Task prompt | Write out, word for word, the first line of the data below and every line after it through the one containing "(forall item, In".

Saved entries
-*-*-

(** The invariant of the first loop over the distinct reads [seen]: every
    one of them is cached, and [matches] sends exactly those with a single
    exact match to that whitelist entry. *)
Lemma phase1_loop sequences whitelist (f : string -> list nat * list (list bool)) :
  forall items st seen,
    (forall item, In item items -> snd item = f (fst item)) ->
    (forall r, In r seen -> assoc String.eqb r (mismatch_cache st) = Some (f r)) ->
    (forall r, assoc String.eqb r (matches st) =
               if in_dec string_dec r seen
               then match exact_matches (fst (f r)) (snd (f r)) with
                    | [m] => Some (nth m whitelist EmptyString)
                    | _ => None
                    end
               else None) ->
    let st' := fold_left (phase1_step sequences whitelist) items st in
    (forall r, In r (seen ++ map fst items) ->
               assoc String.eqb r (mismatch_cache st') = Some (f r)) /\
    (forall r, assoc String.eqb r (matches st') =
               if in_dec string_dec r (seen ++ map fst items)
               then match exact_matches (fst (f r)) (snd (f r)) with
                    | [m] => Some (nth m whitelist EmptyString)
                    | _ => None
                    end
               else None).
Proof.
  induction items as [|[u [indices masks]] items IH]; intros st seen Hf Hcache Hmatch.
  - simpl. rewrite app_nil_r. auto.
  - cbn [fold_left map fst].
    replace (seen ++ u :: map fst items) with ((seen ++ [u]) ++ map fst items)
      by (rewrite <- app_assoc; reflexivity).
    assert (Hu : f u = (indices, masks))
      by (symmetry; apply (Hf (u, (indices, masks))); now left).
    apply IH.
    + intros item Hi. apply Hf. now right.
    + intros r Hr.
      assert (Hc : mismatch_cache (phase1_step sequences whitelist st (u, (indices, masks)))
                   = (u, (indices, masks)) :: mismatch_cache st)
        by (unfold phase1_step; destruct indices; reflexivity).
      rewrite Hc, assoc_string_cons.
      destruct (String.eqb_spec r u) as [->|Hne]; [now rewrite Hu | ].
      apply Hcache. apply in_app_or in Hr as [Hr|[Hr|[]]]; [assumption | congruence].
    + intros r.
      assert (Hm : assoc String.eqb r
                     (matches (phase1_step sequences whitelist st (u, (indices, masks))))
                   = if String.eqb r u
                     then match exact_matches indices masks with
                          | [m] => Some (nth m whitelist EmptyString)
                          | _ => assoc String.eqb r (matches st)
                          end
                     else assoc String.eqb r (matches st)).
      { unfold phase1_step. destruct indices as [|i0 indices'].
        - simpl. unfold exact_matches. destruct masks; simpl; destruct (String.eqb r u); reflexivity.
        - cbn [matches]. destruct (exact_matches (i0 :: indices') masks) as [|m [|m' ms]];
            try (destruct (String.eqb r u); reflexivity).
          apply assoc_string_cons. }
      rewrite Hm, Hmatch. clear Hm.
      destruct (String.eqb_spec r u) as [E|Hne].
      * subst r. rewrite Hu. cbn [fst snd].
        destruct (in_dec string_dec u (seen ++ [u])) as [_|Hn];
          [ | exfalso; apply Hn, in_or_app; right; now left].
        destruct (exact_matches indices masks) as [|m [|m' ms]];
          destruct (in_dec string_dec u seen); reflexivity.
      * destruct (in_dec string_dec r seen) as [Hin|Hnin];
          destruct (in_dec string_dec r (seen ++ [u])) as [Hin'|Hnin']; try reflexivity.
        -- exfalso. apply Hnin', in_or_app. now left.
        -- exfalso. apply in_app_or in Hin' as [H|[H|[]]]; [contradiction | congruence].
Qed.
(** X6. [get_tree_info()] on a reachable tree never raises, leaves the tree
    built, and reports the leaf count, the reference root and
    [is_built = True]. Its [tree_height] is read before the tree is rebuilt:
    on a built tree it is the number of levels (0 for no leaf), but on a
    tree that is not built it is 1 for any positive number of leaves. *)
Theorem X6_tree_info self :
  reachable self ->
  exists info,
    MerkleTree.get_tree_info self = (Ok info, Built (MerkleTree.leaves self))
    /\ TreeInfo.total_leaves info = len (MerkleTree.leaves self)
    /\ TreeInfo.root_hash info = ref_root (MerkleTree.leaves self)
    /\ TreeInfo.is_built info = true
    /\ (MerkleTree.leaves self = [] -> TreeInfo.tree_height info = 0%Z)
    /\ (MerkleTree.leaves self <> [] -> MerkleTree.root self = None ->
        TreeInfo.tree_height info = 1%Z)
    /\ (MerkleTree.leaves self <> [] -> MerkleTree.root self <> None ->
        TreeInfo.tree_height info
        = Z.of_nat (length (ref_levels (MerkleTree.leaf_hashes self)))).
Proof.
  intros Hself. apply reachable_lifecycle in Hself.
  destruct Hself as [ls|ls].
  - rewrite get_tree_info_Dirty. eexists. split; [reflexivity|].
    cbn [Dirty MerkleTree.leaves MerkleTree.root TreeInfo.total_leaves
         TreeInfo.root_hash TreeInfo.is_built TreeInfo.tree_height].
    repeat split; try reflexivity.
    + intros ->. reflexivity.
    + intros Hne _. destruct (decide (ls = [])); [contradiction|reflexivity].
    + intros _ Hroot. contradiction Hroot. reflexivity.
  - rewrite get_tree_info_Built, Built_leaves, Built_leaf_hashes.
    eexists. split; [reflexivity|].
    cbn [TreeInfo.total_leaves TreeInfo.root_hash TreeInfo.is_built
         TreeInfo.tree_height].
    repeat split; try reflexivity.
    + intros ->. reflexivity.
    + intros _ Hroot. rewrite Built_eq in Hroot. discriminate.
    + intros Hne _. destruct (decide (ls = [])); [contradiction|reflexivity].
Qed.

Lemma X6_witness :
  reachable three_leaves
  /\ MerkleTree.leaves three_leaves <> []
  /\ MerkleTree.root three_leaves = None
  /\ exists info,
       fst (MerkleTree.get_tree_info three_leaves) = Ok info
       /\ TreeInfo.tree_height info = 1%Z
       /\ TreeInfo.total_leaves info = 3%Z.
Proof.
  assert (Hreach : reachable three_leaves)
    by (do 3 apply reachable_call; apply reachable_new).
  assert (Hne : MerkleTree.leaves three_leaves <> []) by discriminate.
  assert (Hroot : MerkleTree.root three_leaves = None) by reflexivity.
  split; [exact Hreach|]. split; [exact Hne|]. split; [exact Hroot|].
  destruct (X6_tree_info three_leaves Hreach)
    as (info & Hinfo & Htotal & _ & _ & _ & Hdirty & _).
  exists info. rewrite Hinfo. split; [reflexivity|].
  split; [exact (Hdirty Hne Hroot)|]. rewrite Htotal. reflexivity.
Defined.

(** ** The endpoints *)

(** X7. [GET /merkle/root] on a reachable evidence tree always answers (no
    HTTP error): it returns the reference root, the leaf count and the number
    of levels of the tree (0 for no leaf), and leaves the tree built. Unlike
    a bare [get_tree_info()], the height is never stale, because the root is
    fetched first. *)
Theorem X7_merkle_root_endpoint evidence_tree :
  reachable evidence_tree ->
  exists body,
    get_merkle_root evidence_tree
    = (Response body, Built (MerkleTree.leaves evidence_tree))
    /\ MerkleRoot.root_hash body = ref_root (MerkleTree.leaves evidence_tree)
    /\ MerkleRoot.total_leaves body = len (MerkleTree.leaves evidence_tree)
    /\ MerkleRoot.tree_height body
       = (if decide (MerkleTree.leaves evidence_tree = []) then 0%Z
          else Z.of_nat (length (ref_levels
                                   (MerkleTree.leaf_hashes evidence_tree)))).
Proof.
  intros Hself. apply reachable_lifecycle in Hself.
  unfold get_merkle_root, MerkleTree.bind.
  rewrite (lifecycle_get_root _ Hself), get_tree_info_Built.
  rewrite (lifecycle_leaf_hashes _ Hself).
  eexists. split; [reflexivity|]. repeat split; reflexivity.
Qed.

Lemma X7_witness :
  reachable three_leaves
  /\ exists body,
       fst (get_merkle_root three_leaves) = Response body
       /\ MerkleRoot.total_leaves body = 3%Z
       /\ MerkleRoot.tree_height body = 3%Z.
Proof.
  assert (Hreach : reachable three_leaves)
    by (do 3 apply reachable_call; apply reachable_new).
  split; [exact Hreach|].
  destruct (X7_merkle_root_endpoint three_leaves Hreach)
    as (body & Hbody & _ & Htotal & Hheight).
  exists body. rewrite Hbody. split; [reflexivity|].
  rewrite Htotal, Hheight. split; vm_compute; reflexivity.
Defined.

(** X8. [GET /merkle/proof/{evidence_hash}] on a reachable evidence tree
    answers 404 exactly when the hash was never added, and otherwise returns
    the proof of its first occurrence with [verified = True]; it never
    answers 500. *)
Theorem X8_merkle_proof_endpoint evidence_tree evidence_hash :
  reachable evidence_tree ->
  (evidence_hash ∉ MerkleTree.leaves evidence_tree ->
   get_merkle_proof evidence_hash evidence_tree
   = (HTTPException 404 "Evidence hash not found in tree", evidence_tree))
  /\ (evidence_hash ∈ MerkleTree.leaves evidence_tree ->
      exists k : nat,
        MerkleTree.leaves evidence_tree !! k = Some evidence_hash
        /\ (forall j, j < k ->
              MerkleTree.leaves evidence_tree !! j <> Some evidence_hash)
        /\ get_merkle_proof evidence_hash evidence_tree
           = (Response
                (ProofResponse.Build
                   (MerkleProof.to_dict
                      (spec_proof (MerkleTree.leaves evidence_tree) k))
                   true),
              Built (MerkleTree.leaves evidence_tree))).
Proof.
  intros Hself. apply reachable_lifecycle in Hself. split.
  - intros Hnot. unfold get_merkle_proof, MerkleTree.get_proof.
    pose proof (index_first (MerkleTree.leaves evidence_tree) evidence_hash)
      as Hfirst.
    destruct (index _ _) as [i|e].
    + destruct Hfirst as (k & _ & Hk & _). contradiction Hnot.
      apply list_elem_of_lookup. eauto.
    + destruct Hfirst as [-> _]. reflexivity.
  - intros Hin.
    destruct (lifecycle_get_proof_found _ _ Hself Hin)
      as (k & Hk & Hfirst & Hproof).
    exists k. split; [exact Hk|]. split; [exact Hfirst|].
    unfold get_merkle_proof. rewrite Hproof.
    rewrite lifecycle_verify_proof by constructor.
    rewrite Built_leaves, (spec_proof_verifies _ _ _ Hk).
    rewrite bool_decide_eq_true_2 by reflexivity. reflexivity.
Qed.

Lemma X8_witness :
  reachable three_leaves
  /\ ("data9" ∉ MerkleTree.leaves three_leaves)
  /\ fst (get_merkle_proof "data9" three_leaves)
     = HTTPException 404 "Evidence hash not found in tree"
  /\ ("data2" ∈ MerkleTree.leaves three_leaves)
  /\ exists body,
       fst (get_merkle_proof "data2" three_leaves) = Response body
       /\ ProofResponse.verified body = true.
Proof.
  assert (Hreach : reachable three_leaves)
    by (do 3 apply reachable_call; apply reachable_new).
  assert (Hnot : "data9" ∉ MerkleTree.leaves three_leaves).
  { intros Hin. apply list_elem_of_In in Hin. vm_compute in Hin.
    repeat (destruct Hin as [Hin|Hin]; [discriminate|]). exact Hin. }
  assert (Hin : "data2" ∈ MerkleTree.leaves three_leaves)
    by (apply list_elem_of_lookup; exists 1; reflexivity).
  destruct (X8_merkle_proof_endpoint three_leaves "data9" Hreach)
    as [Hmissing _].
  destruct (X8_merkle_proof_endpoint three_leaves "data2" Hreach)
    as [_ Hfound].
  split; [exact Hreach|]. split; [exact Hnot|].
  split; [rewrite (Hmissing Hnot); reflexivity|]. split; [exact Hin|].
  destruct (Hfound Hin) as (k & _ & _ & Hbody).
  eexists. rewrite Hbody. split; reflexivity.
Defined.

(** ** Every position has a proof that verifies *)

Lemma spec_proof_leaf_hash ls (k : nat) d :
  ls !! k = Some d -> MerkleProof.leaf_hash (spec_proof ls k) = H d.
Proof.
  intros Hk. unfold spec_proof. cbn.
  rewrite list_lookup_fmap, Hk. reflexivity.
Qed.

(** The exported form of a proof passes the standalone check. *)
Lemma spec_proof_included ls (k : nat) d :
  ls !! k = Some d ->
  verify_evidence_inclusion d (MerkleProof.to_dict (spec_proof ls k))
    (ref_root ls) = Ok true.
Proof.
  intros Hk. unfold verify_evidence_inclusion, MerkleProof.to_dict.
  cbn [field ProofDict.leaf_hash ProofDict.leaf_index ProofDict.proof_hashes
       ProofDict.proof_directions ProofDict.root_hash mbind outcome_bind].
  pose proof (spec_proof_verifies ls k d Hk) as Hverify.
  pose proof (spec_proof_leaf_hash ls k d Hk) as Hleaf.
  destruct (spec_proof ls k) as [lh li ph pd rh] eqn:Hproof.
  cbn [MerkleProof.leaf_hash MerkleProof.root_hash] in *.
  assert (Hrh : rh = ref_root ls)
    by (unfold spec_proof in Hproof; congruence).
  rewrite !bool_decide_eq_true_2 by congruence.
  cbn [MerkleProof.leaf_index MerkleProof.proof_hashes
       MerkleProof.proof_directions MerkleProof.leaf_hash MerkleProof.root_hash].
  rewrite Hverify. reflexivity.
Qed.

Section Positions.
Import MerkleTree.

Lemma export_loop_exported rest (j : nat) proofs self :
  lifecycle self ->
  drop j (leaves self) = rest ->
  export_loop (Z.of_nat <$> seq j (length rest)) proofs self
  = (Ok (proofs ++ exported (leaves self) j rest),
     if decide (rest = []) then self else Built (leaves self)).
Proof.
  revert j proofs self. induction rest as [|d rest IH];
    intros j proofs self Hself Hdrop.
  - cbn. rewrite app_nil_r. reflexivity.
  - assert (Hj : leaves self !! j = Some d).
    { pose proof (lookup_drop (leaves self) j 0) as Hlookup.
      rewrite Hdrop, Nat.add_0_r in Hlookup. symmetry. exact Hlookup. }
    cbn [length seq fmap list_fmap export_loop]. unfold bind at 1.
    rewrite (lifecycle_get_proof_by_index_in self j d Hself Hj).
    unfold bind. rewrite Built_leaves, (getitem_nat _ _ _ Hj).
    rewrite decide_False by discriminate.
    rewrite (IH (S j)); [|constructor|].
    + rewrite Built_leaves. unfold exported. cbn [imap].
      rewrite <- app_assoc, Nat.add_0_r. cbn [app].
      f_equal; [|destruct (decide (rest = [])); reflexivity].
      do 3 f_equal. apply imap_ext. intros i x _. cbn.
      do 3 f_equal. lia.
    + rewrite Built_leaves. replace (S j) with (j + 1) by lia.
      rewrite <- drop_drop, Hdrop. reflexivity.
Qed.

End Positions.

(** X9. [export_proofs()] on a reachable tree never raises and lists one
    entry per leaf, in order: the leaf's data with the proof of that
    position. Every listed proof passes the module-level
    [verify_evidence_inclusion] against the tree's root. *)
Theorem X9_export_proofs self :
  reachable self ->
  exists proofs,
    fst (MerkleTree.export_proofs self) = Ok proofs
    /\ length proofs = length (MerkleTree.leaves self)
    /\ (forall (i : nat) data,
          MerkleTree.leaves self !! i = Some data ->
          proofs !! i
          = Some (data, MerkleProof.to_dict
                          (spec_proof (MerkleTree.leaves self) i)))
    /\ (forall data proof,
          (data, proof) ∈ proofs ->
          verify_evidence_inclusion data proof
            (ref_root (MerkleTree.leaves self)) = Ok true).
Proof.
  intros Hself. apply reachable_lifecycle in Hself.
  unfold MerkleTree.export_proofs. unfold len. rewrite range_count.
  rewrite (export_loop_exported (MerkleTree.leaves self) 0 [] self Hself)
    by reflexivity.
  cbn [fst app]. eexists. split; [reflexivity|].
  unfold exported. split; [apply length_imap|]. split.
  - intros i data Hi. rewrite list_lookup_imap, Hi. reflexivity.
  - intros data proof Hin. apply list_elem_of_lookup in Hin as [i Hi].
    rewrite list_lookup_imap in Hi.
    destruct (MerkleTree.leaves self !! i) as [d|] eqn:Hd; [|discriminate].
    cbn in Hi. injection Hi as <- <-.
    apply spec_proof_included, Hd.
Qed.

Lemma X9_witness :
  reachable three_leaves
  /\ exists proofs,
       fst (MerkleTree.export_proofs three_leaves) = Ok proofs
       /\ length proofs = 3.
Proof.
  assert (Hreach : reachable three_leaves)
    by (do 3 apply reachable_call; apply reachable_new).
  split; [exact Hreach|].
  destruct (X9_export_proofs three_leaves Hreach)
    as (proofs & Hproofs & Hlen & _).
  exists proofs. split; [exact Hproofs|exact Hlen].
Defined.
(** * Ranand33/database: a B-tree index (btree.c) and a MapReduce engine
    (mapreduce.c), embedded in Rocq and checked against the specification.

  The C programs are embedded shallowly.  Heap effects, [exit] and
  undefined behaviour are explicit: a computation is a function from a
  program state to an [outcome].  Node storage of the B-tree is
  represented by the tree value itself (node pointers are uniquely owned
  in btree.c); payload blocks live in an explicit heap, because the
  claims about payload ownership depend on aliasing. *)

From Stdlib Require Import ZArith Lia String Ascii.
From Stdlib Require Import DecimalString DecimalZ.
From Stdlib.Strings Require Import Byte.
From stdpp Require Import base option list gmap strings sorting.

Local Open Scope Z_scope.
#[local] Unset Elimination Schemes.

(** ** Computations with state, [exit] and undefined behaviour *)

Module Exec.

Inductive outcome (S A : Type) : Type :=
  | Returned (a : A) (s : S)       (* the call returns [a] *)
  | Exited (status : Z) (s : S)    (* the process terminates: exit(status) *)
  | Undefined                      (* C undefined behaviour *)
  | OutOfFuel.                     (* recursion budget of the model used up *)
Arguments Returned {S A} a s.
Arguments Exited {S A} status s.
Arguments Undefined {S A}.
Arguments OutOfFuel {S A}.

Definition M (S A : Type) : Type := S → outcome S A.

Definition ret {S A} (a : A) : M S A := λ s, Returned a s.

Definition bind {S A B} (m : M S A) (k : A → M S B) : M S B :=
  λ s, match m s with
       | Returned a s' => k a s'
       | Exited c s' => Exited c s'
       | Undefined => Undefined
       | OutOfFuel => OutOfFuel
       end.

Definition get {S} : M S S := λ s, Returned s s.
Definition put {S} (s : S) : M S unit := λ _, Returned tt s.
Definition exit {S A} (status : Z) : M S A := λ s, Exited status s.
Definition undefined {S A} : M S A := λ _, Undefined.
Definition out_of_fuel {S A} : M S A := λ _, OutOfFuel.

(** Reading through a pointer or an index: [None] is a null pointer or a
    slot outside the initialised part of an array. *)
Definition deref {S A} (o : option A) : M S A :=
  match o with Some a => ret a | None => undefined end.

(** A condition the C code relies on without checking it. *)
Definition require {S} (b : bool) : M S unit :=
  if b then ret tt else undefined.

Definition EXIT_FAILURE : Z := 1.

End Exec.
Import Exec.

Declare Scope exec_scope.
Delimit Scope exec_scope with exec.
Notation "x <- m ;; k" := (bind m (λ x, k))
  (at level 100, m at next level, right associativity) : exec_scope.
Notation "m ;;; k" := (bind m (λ _, k))
  (at level 100, right associativity) : exec_scope.
Local Open Scope exec_scope.

(** ** btree.c *)

Module BTree.

(** [#define ORDER 5] *)
Definition ORDER : nat := 5.

Abbreviation loc := positive.

(** [typedef struct { void* data; size_t data_size; } Value;]
    [data = None] is the null pointer. *)
Record Value := mkValue { data : option loc; data_size : nat }.

(** [typedef struct { int key; Value value; } KeyValue;] *)
Record KeyValue := mkKV { key : Z; value : Value }.

(** [struct BTreeNode]: [keys] holds the occupied slots [0, num_keys) of
    the array [keys[ORDER - 1]], [children] the child pointers the node
    owns (slots [0, num_keys] of [children[ORDER]] for an internal node,
    none for a leaf, whose slots are all NULL). *)
Inductive BTreeNode : Type :=
  Node { is_leaf : bool; keys : list KeyValue; children : list BTreeNode }.

Definition num_keys (n : BTreeNode) : nat := length (keys n).

(** [typedef struct { BTreeNode* root; int min_degree; } BTree;] *)
Record BTree := mkTree { root : option BTreeNode; min_degree : nat }.

(** Program state: the payload heap, the outcomes of the allocation
    requests still to come ([false] = the allocator returns NULL; an
    exhausted list means every further request succeeds), and what was
    written to stderr. *)
Record world := mkWorld {
  heap : gmap loc (list byte);
  alloc_oracle : list bool;
  stderr : list string
}.

Definition next_alloc_ok (w : world) : bool :=
  match alloc_oracle w with false :: _ => false | _ => true end.

Definition consume_alloc (w : world) : world :=
  mkWorld (heap w) (tail (alloc_oracle w)) (stderr w).

(** [malloc(sizeof(BTreeNode))]: only success or failure is observable,
    the node itself is the tree value. *)
Definition malloc_node : M world bool :=
  λ w, Returned (next_alloc_ok w) (consume_alloc w).

(** [malloc(n)] for a payload: a block of [n] bytes at an address that is
    not in use.  Its initial contents are indeterminate in C; every caller
    overwrites the whole block before reading it. *)
Definition malloc (n : nat) : M world (option loc) :=
  λ w, if next_alloc_ok w
       then let p := fresh (dom (heap w)) in
            Returned (Some p)
              (mkWorld (<[p := replicate n "000"%byte]> (heap w))
                       (alloc_oracle (consume_alloc w)) (stderr w))
       else Returned None (consume_alloc w).

(** [free(p)]: a no-op on NULL, undefined on a pointer that is not a live
    block. *)
Definition free (p : option loc) : M world unit :=
  match p with
  | None => ret tt
  | Some a => λ w, match heap w !! a with
                   | Some _ => Returned tt
                       (mkWorld (delete a (heap w)) (alloc_oracle w) (stderr w))
                   | None => Undefined
                   end
  end.

(** [memcpy(dst, src, n)]: reads [n] bytes of the source block, which must
    hold at least that many. *)
Definition memcpy (dst : loc) (src : option loc) (n : nat) : M world unit :=
  λ w, match src ≫= (λ a, heap w !! a), heap w !! dst with
       | Some bytes, Some old =>
           if decide (n ≤ length bytes ∧ n ≤ length old)%nat
           then Returned tt
                  (mkWorld (<[dst := take n bytes ++ drop n old]> (heap w))
                           (alloc_oracle w) (stderr w))
           else Undefined
       | _, _ => Undefined
       end.

Definition eprint (msg : string) : M world unit :=
  λ w, Returned tt (mkWorld (heap w) (alloc_oracle w) (stderr w ++ [msg])).

Definition alloc_failed {A} : M world A :=
  eprint "Memory allocation failed" ;;; exit EXIT_FAILURE.

(** [btree_create]: [min_degree] is the ceiling of [ORDER / 2]. *)
Definition btree_create : M world BTree :=
  ok <- malloc_node ;;
  if ok : bool
  then ret (mkTree None (ORDER / 2 + (if (ORDER mod 2 =? 0)%nat then 0 else 1))%nat)
  else alloc_failed.

(** [btree_create_node]: no keys, every child pointer NULL. *)
Definition btree_create_node (leaf : bool) : M world BTreeNode :=
  ok <- malloc_node ;;
  if ok : bool then ret (Node leaf [] []) else alloc_failed.

(** The scan [i = 0; while (i < num_keys && key > keys[i].key) i++]. *)
Fixpoint scan_up (key : Z) (ks : list KeyValue) : nat :=
  match ks with
  | kv :: ks' => if (BTree.key kv <? key) then S (scan_up key ks') else 0%nat
  | [] => 0%nat
  end.

(** The scan [i = num_keys - 1; while (i >= 0 && key < keys[i].key) i--]
    with the counter kept as [i + 1]; the result is the final [i + 1]. *)
Fixpoint scan_down_from (i1 : nat) (key : Z) (ks : list KeyValue) : nat :=
  match i1 with
  | O => O
  | S i => match ks !! i with
           | Some kv => if (key <? BTree.key kv) then scan_down_from i key ks
                        else S i
           | None => S i
           end
  end.

Definition scan_down (key : Z) (ks : list KeyValue) : nat :=
  scan_down_from (length ks) key ks.

(** [l] with [x] placed at index [i] and the later elements moved one slot
    up: the shifting loops of the insertion paths. *)
Definition insert_at {A} (i : nat) (x : A) (l : list A) : list A :=
  take i l ++ x :: drop i l.

(** The [n] array slots starting at [i]; [None] when they are not all
    initialised. *)
Definition slots {A} (i n : nat) (l : list A) : option (list A) :=
  if decide (i + n ≤ length l)%nat then Some (take n (drop i l)) else None.

(** A node must fit [keys[ORDER - 1]] and [children[ORDER]]. *)
Definition fits (n : BTreeNode) : bool :=
  bool_decide (length (keys n) ≤ ORDER - 1)%nat
  && bool_decide (length (children n) ≤ ORDER)%nat.

(** [btree_split_child(parent, index)] *)
Definition btree_split_child (parent : BTreeNode) (index : nat)
  : M world BTreeNode :=
  child <- deref (children parent !! index) ;;
  new_child <- btree_create_node (is_leaf child) ;;
  (* new_child->num_keys = ORDER / 2 - 1;
     new_child->keys[j] = child->keys[j + ORDER / 2] *)
  right_keys <- deref (slots (ORDER / 2) (ORDER / 2 - 1) (keys child)) ;;
  (* new_child->children[j] = child->children[j + ORDER / 2], j < ORDER / 2 *)
  right_children <-
    (if is_leaf child then ret (children new_child)
     else deref (slots (ORDER / 2) (ORDER / 2) (children child))) ;;
  let new_child := Node (is_leaf new_child) right_keys right_children in
  (* parent->keys[index] = child->keys[ORDER / 2 - 1] *)
  up <- deref (keys child !! (ORDER / 2 - 1)%nat) ;;
  (* child->num_keys = ORDER / 2 - 1 *)
  let child := Node (is_leaf child) (take (ORDER / 2 - 1) (keys child))
                 (if is_leaf child then children child
                  else take (ORDER / 2) (children child)) in
  require (bool_decide (index ≤ num_keys parent)%nat) ;;;
  let parent := Node (is_leaf parent)
                  (insert_at index up (keys parent))
                  (insert_at (index + 1) new_child
                     (<[index := child]> (children parent))) in
  require (fits parent) ;;;
  ret parent.

(** The payload copy of the insertion paths:
    [p = malloc(data_size); if (p == NULL) exit; memcpy(p, data, data_size)]. *)
Definition copy_payload (data : option loc) (data_size : nat) : M world Value :=
  p <- malloc data_size ;;
  match p with
  | None => alloc_failed
  | Some q => memcpy q data data_size ;;; ret (mkValue (Some q) data_size)
  end.

(** [btree_insert_non_full(node, key, data, data_size)]; [fuel] bounds the
    depth of the recursion. *)
Fixpoint btree_insert_non_full (fuel : nat) (node : BTreeNode) (key : Z)
    (data : option loc) (data_size : nat) : M world BTreeNode :=
  match fuel with
  | O => out_of_fuel
  | S fuel =>
      if is_leaf node then
        let i1 := scan_down key (keys node) in
        require (bool_decide (num_keys node < ORDER - 1)%nat) ;;;
        v <- copy_payload data data_size ;;
        ret (Node (is_leaf node) (insert_at i1 (mkKV key v) (keys node))
               (children node))
      else
        let i := scan_down key (keys node) in
        child <- deref (children node !! i) ;;
        if (num_keys child =? ORDER - 1)%nat then
          node <- btree_split_child node i ;;
          up <- deref (keys node !! i) ;;
          let i := if (BTree.key up <? key) then S i else i in
          child <- deref (children node !! i) ;;
          child <- btree_insert_non_full fuel child key data data_size ;;
          ret (Node (is_leaf node) (keys node) (<[i := child]> (children node)))
        else
          child <- btree_insert_non_full fuel child key data data_size ;;
          ret (Node (is_leaf node) (keys node) (<[i := child]> (children node)))
  end.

-*-*-

Solution |
(** The invariant of the first loop over the distinct reads [seen]: every
    one of them is cached, and [matches] sends exactly those with a single
    exact match to that whitelist entry. *)
Lemma phase1_loop sequences whitelist (f : string -> list nat * list (list bool)) :
  forall items st seen,
    (forall item, In item items -> snd item = f (fst item)) ->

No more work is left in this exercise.